Below is a sample of folders across two projects.  For every project, I create these folders as places to hold all of the pieces I need to complete each task.


Here a description of every folder and how I use them.

  • 2014: Is the year I created the project.  It is important to have your projects divided into yearly folders because a lot of marketing campaigns are annual and it is important to separate them from year to year.
  • 01 Retention Campaign:  This is the name of the project with the number prefix representing the month you created it.  Make sure your name is descriptive enough that you recognize it from other projects.  I know the last sentence was very obvious, but it is easier said than done.  If a project is an ongoing project and occurs monthly or quarterly, then you want to think about a name that easily changes with each version of the project as well as coinciding with the jargon that is used by your client.  Remember, you will be coming back to this project a few months or even years later when the marketing department sends you a request that sounds like "Can you recreate that list of customers you made for us in January?  It was for retaining our customers."  The prefix is important because people refer to projects by the date they occur and if you have a prefix that identifies the month it was created your life will be easier.  One note on the prefix, use 01, 02, 03, 04 instead of 1, 2, 3, 4 because this will sort your projects in chronological order.  A sorted list of 1, 2, 3, 4, 5, 6, 7, 8, 9, 10, 11, 12 can come out as 10, 1, 11, 12, 2, 3, 4 etc. in some versions of windows.

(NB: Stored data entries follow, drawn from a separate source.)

(** Past the validation step the [try] block is the three stages, the
    stylesheet and the response, in that order. *)
Lemma render_try_accepted {R : Runtime} (req_body : Value) (s : State) :
  is_nonempty_string (request_code req_body) = true ->
  render_try req_body s
  = (let! html := stages (request_code req_body) (request_props req_body) in
     let! cssContent := read_css in
     res_json (success_body (completeHTML cssContent html))) s.
Proof.
  intros Hcode. pose proof (validation_rule (request_code req_body)) as Hrule.
  rewrite Hcode in Hrule. unfold render_try, stages.
  fold (request_code req_body). fold (request_props req_body). rewrite Hrule.
  cbn [negb]. unfold bind.
  destruct (transformer _ s) as [[t|e] s1]; [| reflexivity].
  destruct (evaluator t _ s1) as [[cf|e] s2]; reflexivity.
Qed.

(** Reading the stylesheet never throws and touches neither the host nor
    the response. *)
Lemma read_css_spec {R : Runtime} (s : State) :
  exists s',
    read_css s = (Normal (stylesheet_of (st_host s)), s')
    /\ st_host s' = st_host s /\ st_res s' = st_res s.
Proof.
  unfold stylesheet_of, cssPath, altCssPath.
  unfold read_css, try_catch, bind, ret, ask, called, console_, readFileSync; cbn.
  destruct (fs (st_host s) !! path_join [dirname (st_host s); _]); cbn;
    [eexists; repeat split |].
  destruct (fs (st_host s) !! path_join [cwd (st_host s); _; _]); cbn;
    eexists; repeat split.
Qed.

(** When the [try] block completes, it has sent either the validation
    rejection or the success object around the document made of the
    stylesheet on disk and the rendered fragment. *)
Lemma render_try_completes_with {R : Runtime} (req_body : Value) (srv : Server) s' :
  render_try req_body (initial srv) = (Normal tt, s') ->
  (is_nonempty_string (request_code req_body) = false /\ st_res s' = rejection)
  \/ (exists html s1,
        stages (request_code req_body) (request_props req_body) (initial srv)
        = (Normal html, s1)
        /\ st_host s' = st_host s1
        /\ st_res s'
           = {| statusCode := 200;
                sent := Some (success_body (completeHTML (stylesheet_of (st_host s1)) html)) |}).
Proof.
  destruct (is_nonempty_string (request_code req_body)) eqn:Hcode.
  - rewrite (render_try_accepted _ _ Hcode). unfold bind at 1.
    destruct (stages _ _ (initial srv)) as [[html|e] s1] eqn:Hst; [| discriminate].
    apply keeps_stages in Hst as Hres.
    destruct (read_css_spec s1) as (s2 & Hcss & Hh & Hr).
    unfold bind. rewrite Hcss. unfold res_json. rewrite Hr, Hres. cbn.
    intros [= <-]. right. exists html, s1. cbn. rewrite Hh. auto.
  - pose proof (validation_rule (request_code req_body)) as Hrule.
    rewrite Hcode in Hrule. unfold render_try.
    fold (request_code req_body). rewrite Hrule. cbn.
    intros [= <-]. left. split; reflexivity.
Qed.
Lemma matched_name_splitext_eq (p : list ascii) :
  Resample.splitext (Resample.matched_name p)
  = ((Resample.splitext p).1 ++ Resample.matched_suffix, (Resample.splitext p).2).
Proof.
  unfold Resample.matched_name.
  destruct (Resample.splitext p) as [base ext] eqn:Hsplit. cbn [fst snd].
  pose proof (rfind_bounds "/" p) as Hsep.
  pose proof (rfind_bounds "." p) as Hdot.
  unfold Resample.splitext in Hsplit.
  destruct (Resample.rfind "/" p <? Resample.rfind "." p)%Z eqn:Hlt.
  - apply Z.ltb_lt in Hlt.
    destruct (existsb _ (Resample.slice _ _ p)) eqn:Hdots.
    + (* the input has an extension *)
      injection Hsplit as <- <-.
      destruct (rfind_split "." p) as (rest & Hrest & Hnodot); [lia|].
      assert ("/"%char ∉ rest) as Hnosep.
      { assert ("/"%char ∉ drop (Z.to_nat (Resample.rfind "." p)) p) as H
          by (apply rfind_drop; lia).
        rewrite Hrest in H. apply not_elem_of_cons in H as [_ H]. done. }
      set (base := take (Z.to_nat (Resample.rfind "." p)) p) in *.
      assert (p = base ++ "."%char :: rest) as Hp
        by (rewrite <- Hrest; symmetry; apply take_drop).
      rewrite Hrest. rewrite (app_assoc base).
      unfold Resample.splitext.
      rewrite (rfind_last "."%char) by done.
      assert (Resample.rfind "/" ((base ++ Resample.matched_suffix) ++ "."%char :: rest)
              = Resample.rfind "/" base) as ->.
      { rewrite rfind_app.
        assert (Resample.rfind "/" ("."%char :: rest) = (-1)%Z) as ->.
        { apply rfind_absent, not_elem_of_cons. by split. }
        cbn [Z.leb Z.compare]. apply rfind_suffix_sep. }
      pose proof (rfind_bounds "/" base) as Hsb.
      rewrite length_app.
      rewrite (proj2 (Z.ltb_lt _ _)) by lia.
      assert (existsb (λ c, negb (bool_decide (c = "."%char)))
                (Resample.slice (Resample.rfind "/" base + 1)
                   (Z.of_nat (length base + length Resample.matched_suffix))
                   ((base ++ Resample.matched_suffix) ++ "."%char :: rest)) = true)
        as ->.
      { unfold Resample.slice.
        rewrite drop_app_le by (rewrite length_app; lia).
        rewrite take_app_le
          by (rewrite length_drop, length_app; lia).
        rewrite drop_app_le by lia.
        rewrite take_app_ge by (rewrite length_drop; lia).
        rewrite existsb_app. apply orb_true_iff. right.
        rewrite length_drop.
        replace (Z.to_nat (Z.of_nat (length base + length Resample.matched_suffix)
                           - (Resample.rfind "/" base + 1))
                 - (length base - Z.to_nat (Resample.rfind "/" base + 1)))
          with (length Resample.matched_suffix) by lia.
        reflexivity. }
      rewrite Nat2Z.id.
      rewrite take_app_length', drop_app_length'
        by (by rewrite length_app).
      done.
    + (* only dots before the last dot of the last component *)
      injection Hsplit as <- <-. rewrite app_nil_r.
      unfold Resample.splitext.
      rewrite rfind_suffix_dot, rfind_suffix_sep.
      rewrite (proj2 (Z.ltb_lt _ _)) by lia.
      assert (Resample.slice (Resample.rfind "/" p + 1) (Resample.rfind "." p)
                (p ++ Resample.matched_suffix)
              = Resample.slice (Resample.rfind "/" p + 1)
                  (Resample.rfind "." p) p) as ->.
      { unfold Resample.slice.
        rewrite drop_app_le by lia.
        by rewrite take_app_le by (rewrite length_drop; lia). }
      by rewrite Hdots.
  - (* no dot in the last component *)
    injection Hsplit as <- <-. rewrite app_nil_r.
    unfold Resample.splitext.
    by rewrite rfind_suffix_dot, rfind_suffix_sep, Hlt.
Qed.

(** X3: the output name has the base of the input followed by
    [_matched], and the same extension: splitting it again gives exactly
    these two parts. *)
Theorem matched_name_splitext (p : list ascii) :
  Resample.splitext (Resample.matched_name p)
  = ((Resample.splitext p).1 ++ Resample.matched_suffix,
     (Resample.splitext p).2).
Proof. apply matched_name_splitext_eq. Qed.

  • Code:  This is where you store your code.  It keeps it in a separate place so you can see all of your versions of code that occurred for the project.  When I name my code, I always give it a descriptive name and follow it with a suffix of the date it was last saved.  This a a good way to  maintain version control of your code.  It also ensures you don't overwrite earlier versions of your code.  The date should be in the format of YYYYMMDD to maintain chronological order when sorted.  So my code tends to be named like this "RetentionCampaign20140211.sas".  Now I know the code was last save on February 11, 2014 and if that is the most recent date, then I know it is the most recent version.
  • Data:  This is a place for all of the data that was inputted for the project.  For example if marketing gives you a list of customers that you need to input into SAS and manipulate, then store the data in this folder.  This is important because it separates the data from the output you are going to create and it keeps a record of exactly what marketing gave you, which may be important later on.
  • Output:  Store everything you send to marketing in output.  It is advisable to date stamp each file with a date suffix described in the Code section.  It is important to only store what was sent out in this folder.  Some projects require you to create many files before you get to your final file and that is why it is important to store only what was sent out, because months later marketing will come back and ask for the file you sent them.  If your Output folder is full of work files then it will be difficult to find exactly which one you sent.
  • Work:  This is where you store all of the files that you created during your project.  Think of it as that messy drawer in your kitchen that has no particular place.  Nobody will see these files so put whatever you want in here.  It is for your eyes only.  Dump everything in here and once you have created the final file you want then move it to the output folder.  Months later, when marketing asked for that file you created for them, you will be thankful you separated your work from your output.
If you keep to this basic organisation you should be able to find what you need months later when the file is required again for analysis.  I would love to hear how you organize your folders for projects and why you do it your way.